The cerebral frontal cortex of schizophrenia patients shows elevated levels of RNA for calcium/calmodulin‐dependent protein kinase II beta (CaMKIIβ). In addition, recent research shows that animal models for schizophrenia consistently show elevated levels of dopamine 2 receptors in their high‐affinity state (D2High), the major target for antipsychotic medication. The present study was done to examine whether an alteration in the levels of CaMKIIβ, in respect to CaMKIIα, could lead to altered levels of D2High receptors. We used quantitative real‐time PCR to measure CaMKIIα and CaMKIIβ mRNA levels in heterozygous and wild type CaMKIIα knock‐out mice, which show reduced CaMKIIα levels, and a D2R binding assay to determine the levels of D2High.

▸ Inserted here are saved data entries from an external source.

(** The running thread changes, its lock list and its place in no list do. *)
Lemma core_thread s th th' :
  ready_to_run s th → status th' = THREAD_RUNNING → locks th' = locks th → wf_ops (todo th') = true →
  is_internal_head (head (todo th')) = false ∨ todo th' = todo th →
  (∀ t, count_occ op_eq_dec (todo th') (Launch t) ≤ count_occ op_eq_dec (todo th) (Launch t))%nat →
  ready_to_run (set_threads (<[cur s := th']> (threads s)) s) th'.
Proof.
  intros [Hc [Ht Hr] Hi Hni Haw] Hr' El Hwf Hh Hcnt.
  assert (Haw' : awake th') by (destruct Hh as [?%awake_no_head|E]; [done|by unfold awake; rewrite E]).
  split; [|split; [by apply lookup_insert_eq|done]|done|done|done].
  eapply (core_local s _ th th'); try done.
  - eapply (inv_locks_local s _ (cur s) th th'); [apply Hc|done|done|..].
    + intros l. left. split_and!; [eauto|done|]. destruct Hh as [Hh|Hh].
      * rewrite (tok_no_head l th') by done. rewrite El. apply tok_count.
      * by rewrite (tok_same l th th').
    + intros l. cbn. rewrite El. exact (il_holder s (c_locks s Hc) l (cur s) th Ht).
    + done.
  - apply Hc.
  - apply Hc.
  - by right.
Qed.

Lemma core_todo s th l' :
  ready_to_run s th → wf_ops l' = true → is_internal_head (head l') = false →
  (∀ t, count_occ op_eq_dec l' (Launch t) ≤ count_occ op_eq_dec (todo th) (Launch t))%nat →
  ready_to_run (set_threads (<[cur s := with_todo l' th]> (threads s)) s) (with_todo l' th).
Proof.
  intros Hrr Hwf Hh Hcnt. apply (core_thread s th); try done; [apply (rr_run _ _ Hrr)|by left].
Qed.

Lemma follows_head o rest :
  follows o rest = true → (∀ l, o ≠ SemaDown (SemLock l)) → is_internal_head (head rest) = false.
Proof.
  intros H Hne. destruct o; cbn in H; try (by apply negb_true_iff in H).
  - destruct s; try done; [by apply negb_true_iff in H|by destruct (Hne l)|by apply negb_true_iff in H].
  - destruct s; try done; by apply negb_true_iff in H.
  - apply andb_true_iff in H as [H _]. by apply negb_true_iff in H.
  - apply bool_decide_eq_true in H. by subst.
Qed.

Lemma count_tail o (rest : list op) x :
  (count_occ op_eq_dec rest x ≤ count_occ op_eq_dec (o :: rest) x)%nat.
Proof. simpl. destruct (op_eq_dec o x); lia. Qed.

Lemma popped_ready s th o rest :
  inv s → threads s !! cur s = Some th → todo th = o :: rest →
  (∀ l, o ≠ SemaDown (SemLock l)) → o ≠ SleepBlock →
  ready_to_run (popped s th rest) (with_todo rest th) ∧ follows o rest = true ∧ wf_ops rest = true.
Proof.
  intros Hinv Ht Htd Hne Hno. destruct (inv_busy s th o rest Hinv Ht Htd Hno) as [Hr _].
  assert (Hwf := c_wf s (i_core s Hinv) _ _ Ht). rewrite Htd in Hwf.
  apply andb_true_iff in Hwf as [Hf Hwf]. split; [|done]. apply core_todo; [done|done| |].
  - by eapply follows_head.
  - intros t. rewrite Htd. apply count_tail.
Qed.

(** The head of the continuation is the only claim on lock [l]. *)
Lemma popped_claim s th o rest l :
  inv s → threads s !! cur s = Some th → todo th = o :: rest →
  o = LockAcquired l ∨ o = SemaUp (SemLock l) →
  (∀ t th0, threads (popped s th rest) !! t = Some th0 → tok l th0 = 0%nat) ∧
  (∀ m, semas s !! SemLock l = Some m → value m = 0).
Proof.
  intros Hinv Ht Htd Ho. assert (HL := c_locks s (i_core s Hinv)).
  assert (Htok : tok l th = (count_occ Nat.eq_dec (locks th) l + 1)%nat).
  { unfold tok. rewrite Htd. destruct Ho as [-> | ->]; cbn; by rewrite Nat.eqb_refl. }
  assert (H1 := il_one s HL l _ _ Ht).
  assert (Hwf := c_wf s (i_core s Hinv) _ _ Ht). rewrite Htd in Hwf.
  apply andb_true_iff in Hwf as [Hf _]. split.
  - intros t th0 Ht0. cbn in Ht0. apply lookup_insert_Some in Ht0 as [[<- <-]|[Hne Ht0]].
    + rewrite tok_no_head; [cbn; lia|]. eapply follows_head; [exact Hf|]. by destruct Ho as [-> | ->].
    + destruct (decide (tok l th0 = 0%nat)); [done|]. exfalso. apply Hne.
      eapply (il_unique s HL l (cur s) t th th0); (done || lia).
  - intros m Hm. destruct (il_value s HL l m Hm) as [?|[_ Hno]]; [done|]. specialize (Hno _ _ Ht). lia.
Qed.

(** ** Semaphores *)

(** A semaphore's value changes, its waiters do not. *)
Lemma elems_put_sema s x m m' q :
  semas s !! x = Some m → waiters m' = waiters m →
  elems (set_semas (<[x := m']> (semas s)) s) q = elems s q.
Proof.
  intros Hm E. destruct q as [|y|]; [done| |done]. cbn. destruct (decide (x = y)) as [<-|Hne].
  - by rewrite lookup_insert_eq, Hm.
  - by rewrite lookup_insert_ne.
Qed.

Lemma set_threads_same s th : threads s !! cur s = Some th → <[cur s := th]> (threads s) = threads s.
Proof. intros H. by apply insert_id. Qed.

Lemma cond_sema_put s x m m' w :
  semas s !! x = Some m → is_Some (<[x := m']> (semas s) !! SemCond w) ↔ is_Some (semas s !! SemCond w).
Proof.
  intros Hm. rewrite lookup_insert_is_Some'. split; [|by auto]. intros [E|H]; [|done].
  rewrite <- E, Hm. by eexists.
Qed.

(** One semaphore and the running thread change: what is left to show is that
    the claims on the locks are kept. *)
Lemma core_sema s th x m m' th' :
  ready_to_run s th → semas s !! x = Some m → waiters m' = waiters m →
  status th' = THREAD_RUNNING → awake th' → locks th' = locks th → wf_ops (todo th') = true →
  (∀ t, count_occ op_eq_dec (todo th') (Launch t) ≤ count_occ op_eq_dec (todo th) (Launch t))%nat →
  (∀ l, lock_step s (set_semas (<[x := m']> (semas s)) s) l th th') →
  ready_to_run (set_semas (<[x := m']> (semas s)) (set_threads (<[cur s := th']> (threads s)) s)) th'.
Proof.
  intros [Hc [Ht Hr] Hi Hni Haw] Hm Hw Hr' Haw' El Hwf Hcnt Hls.
  split; [|split; [by apply lookup_insert_eq|done]|done|done|done].
  eapply (core_local s _ th th'); try done.
  - intros q. rewrite <- (elems_put_sema s x m m' q Hm Hw). by destruct q.
  - eapply (inv_locks_local s _ (cur s) th th'); [apply Hc|done|done|..].
    + intros l. apply (Hls l).
    + intros l. cbn. rewrite El. exact (il_holder s (c_locks s Hc) l (cur s) th Ht).
    + done.
  - intros w Hx. apply (c_fresh_sema s Hc). by apply (cond_sema_put s x m m' w Hm).
  - intros c ws w Hcw Hin. apply (cond_sema_put s x m m' w Hm). by eapply (c_conds s Hc).
  - by right.
Qed.

Definition lock_sema (x : sema_id) : bool := match x with SemLock _ => true | _ => false end.

(** A semaphore that is not a lock's. *)
Lemma core_other_sema s th x m m' :
  ready_to_run s th → semas s !! x = Some m → waiters m' = waiters m → lock_sema x = false →
  ready_to_run (set_semas (<[x := m']> (semas s)) s) th.
Proof.
  intros Hrr Hm Hw Hx. assert (Hc := rr_core _ _ Hrr). destruct (rr_run _ _ Hrr) as [Ht Hr].
  assert (E : set_semas (<[x := m']> (semas s)) s =
    set_semas (<[x := m']> (semas s)) (set_threads (<[cur s := th]> (threads s)) s)).
  { rewrite set_threads_same by done. by destruct s. }
  rewrite E. apply (core_sema s th x m m' th); try done; [apply Hrr|by eapply (c_wf s Hc)|].
  intros l. left. cbn. rewrite lookup_insert_ne by (by destruct x). split_and!; eauto.
Qed.

(** A lock's semaphore is taken. *)
Lemma core_take s th th' l m rest :
  ready_to_run s th → semas s !! SemLock l = Some m → value m ≠ 0 →
  th' = with_todo (LockAcquired l :: rest) th → wf_ops (LockAcquired l :: rest) = true →
  (∀ t, count_occ op_eq_dec rest (Launch t) ≤ count_occ op_eq_dec (todo th) (Launch t))%nat →
  ready_to_run (set_semas (<[SemLock l := MkSema (u32 (value m - 1)) (waiters m)]> (semas s))
    (set_threads (<[cur s := th']> (threads s)) s)) th'.
Proof.
  intros Hrr Hm Hv -> Hwf Hcnt. assert (Hc := rr_core _ _ Hrr). destruct (rr_run _ _ Hrr) as [Ht Hr].
  destruct (il_value s (c_locks s Hc) l m Hm) as [?|[Hv1 Hno]]; [done|].
  eapply (core_sema s th (SemLock l) m); try done. intros l'. destruct (decide (l' = l)) as [->|Hne].
  - right. left. split_and!; [eauto| |].
    + eexists. cbn. rewrite lookup_insert_eq. split; [done|]. cbn. by rewrite Hv1.
    + specialize (Hno _ _ Ht). unfold tok in *. cbn. rewrite Nat.eqb_refl. lia.
  - left. cbn. rewrite lookup_insert_ne by congruence. split_and!; [eauto|done|].
    unfold tok. cbn. destruct (Nat.eqb_spec l l'); [congruence|]. lia.
Qed.

Lemma get_sema_ok x m s : semas s !! x = Some m → get_sema x s = Ok (m, s).
Proof. intros H. unfold get_sema. erewrite run_bind_ok by reflexivity. by rewrite H. Qed.

Lemma push_todo_ok s th l :
  threads s !! cur s = Some th →
  push_todo l s = Ok (tt, set_threads (<[cur s := with_todo (l ++ todo th) th]> (threads s)) s).
Proof. intros H. unfold push_todo. erewrite run_bind_ok by reflexivity. by apply (upd_thread_ok _ (λ t, with_todo (l ++ todo t) t)). Qed.

Lemma popped_running s th rest : running s th → running (popped s th rest) (with_todo rest th).
Proof. intros [Ht Hr]. split; [by apply lookup_insert_eq|done]. Qed.

Lemma with_todo_eta th : with_todo (todo th) th = th.
Proof. by destruct th. Qed.

(** The running thread joins the waiters of [x] and blocks. *)
Definition waiting_on (s : sys) (th : thread) (x : sema_id) (m : semaphore) : sys :=
  leaving THREAD_BLOCKED (set_semas (<[x := MkSema (value m) (waiters m ++ [cur s])]> (semas s)) s) th.

Lemma waiting_core s th x m rest :
  ready_to_run s th → todo th = SemaDown x :: rest → semas s !! x = Some m → core (waiting_on s th x m).
Proof.
  intros [Hc Hr Hi Hni Haw] Htd Hm. destruct (Hr) as [Ht Hst]. assert (HQ := c_queues s Hc).
  assert (Hel : ∀ q, elems (waiting_on s th x m) q = elems s q ++ (if decide (q = QSema x) then [cur s] else [])).
  { intros q. destruct (decide (q = QSema x)) as [->|Hne].
    - cbn. by rewrite lookup_insert_eq, Hm.
    - rewrite app_nil_r. destruct q as [|y|]; [done| |done]. cbn. rewrite lookup_insert_ne by congruence. done. }
  apply (core_move s _ (cur s) th THREAD_BLOCKED); try done.
  - split; try done.
    + intros l m' Hm'. cbn in Hm'. apply lookup_insert_Some in Hm' as [[-> <-]|[_ Hm']]; eauto.
    + intros l. cbn. intros [? _]%lookup_insert_None. done.
    + intros w. by apply (cond_sema_put s x m _ w).
  - intros q. rewrite Hel. destruct (decide (q = QSema x)); [|rewrite app_nil_r; apply HQ].
    apply NoDup_snoc; [apply HQ|by eapply running_no_queue].
  - intros q t' Hne. rewrite Hel, elem_of_app. destruct (decide (q = QSema x)).
    + rewrite list_elem_of_singleton. naive_solver.
    + rewrite elem_of_nil. naive_solver.
  - intros q. rewrite Hel, elem_of_app. destruct (decide (q = QSema x)) as [->|Hne].
    + rewrite list_elem_of_singleton. cbn. rewrite Htd. naive_solver.
    + rewrite elem_of_nil. split; [intros [Hq|[]]; exfalso; by eapply (running_no_queue s th q)|].
      destruct q as [|y|]; cbn; [naive_solver| |]; rewrite Htd; cbn; naive_solver.
  - intros t' th' Ht' Hne Hrun. exfalso. apply Hne. by eapply (c_running s Hc).
  - intros. by eapply running_not_new.
Qed.

Lemma sema_down_ok s th x rest m :
  inv s → threads s !! cur s = Some th → todo th = SemaDown x :: rest → semas s !! x = Some m →
  ∃ s', run_next s = Ok (tt, s') ∧ inv s'.
Proof.
  intros Hinv Ht Htd Hm. rewrite (run_next_eq s th _ rest Ht Htd). cbn [exec].
  destruct (inv_busy s th _ rest Hinv Ht Htd ltac:(done)) as [Hrr Hst]. assert (Hr := rr_run _ _ Hrr).
  assert (Hp := popped_running s th rest Hr). unfold sema_down.
  erewrite run_bind_ok by (by apply get_sema_ok). destruct (Z.eqb_spec (value m) 0) as [Hv|Hv].
  - erewrite run_bind_ok by (by eapply thread_current_ok).
    erewrite run_bind_ok by (apply link_elem_ok; intros q; exact (running_no_queue s th q (rr_core _ _ Hrr) Hr (rr_awake _ _ Hrr))).
    erewrite run_bind_ok by reflexivity. erewrite run_bind_ok by (apply push_todo_ok; cbn; by apply lookup_insert_eq).
    assert (E : with_todo ([SemaDown x] ++ todo (with_todo rest th)) (with_todo rest th) = th)
      by (rewrite <- (with_todo_eta th) at 3; by rewrite Htd).
    rewrite E. set (s2 := set_threads _ _).
    assert (E2 : s2 = set_semas (<[x := MkSema (value m) (waiters m ++ [cur s])]> (semas s)) s).
    { unfold s2. cbn. rewrite insert_insert_eq, set_threads_same by done. by destruct s. }
    rewrite E2. destruct (thread_block_ok (set_semas (<[x := MkSema (value m) (waiters m ++ [cur s])]> (semas s)) s) th)
      as (s' & Hb & Hi & _); [done|by apply Hrr|by eapply waiting_core|]. eauto.
  - eexists. split; [reflexivity|]. eapply (ready_inv _ (with_todo rest th)).
    assert (Hwf := c_wf s (i_core s Hinv) _ _ Ht). rewrite Htd in Hwf. apply andb_true_iff in Hwf as [Hf Hwf].
    destruct (lock_sema x) eqn:Ex.
    + destruct x as [| l| | |]; try done. cbn in Hf. apply bool_decide_eq_true in Hf.
      destruct rest as [|o rest']; [done|]. cbn in Hf. injection Hf as ->.
      apply (core_take s th _ l m rest'); try done. intros t. rewrite Htd. etrans; [|apply count_tail]. apply count_tail.
    + destruct (popped_ready s th _ rest Hinv Ht Htd) as [Hpr _]; [by intros l [= ->]|done|].
      by eapply core_other_sema.
Qed.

The heterozygous CaMKIIα knock‐out mice, which show features analogous to schizophrenia, showed a 50% reduction in CaMKIIα mRNA, and no change in CaMKIIβ in the frontal cortex, as expected, but also a 29% upregulation of CaMKIIβ mRNA in the striatum and a 2.8‐fold increase in D2High receptors. In addition, we found that the CaMKII inhibitor, KN‐93, markedly reduced D2High states in rat striatum. The elevated levels of CaMKIIβ mRNA in the striatum suggest that this enzyme may increase D2High in animals and possibly in schizophrenia itself.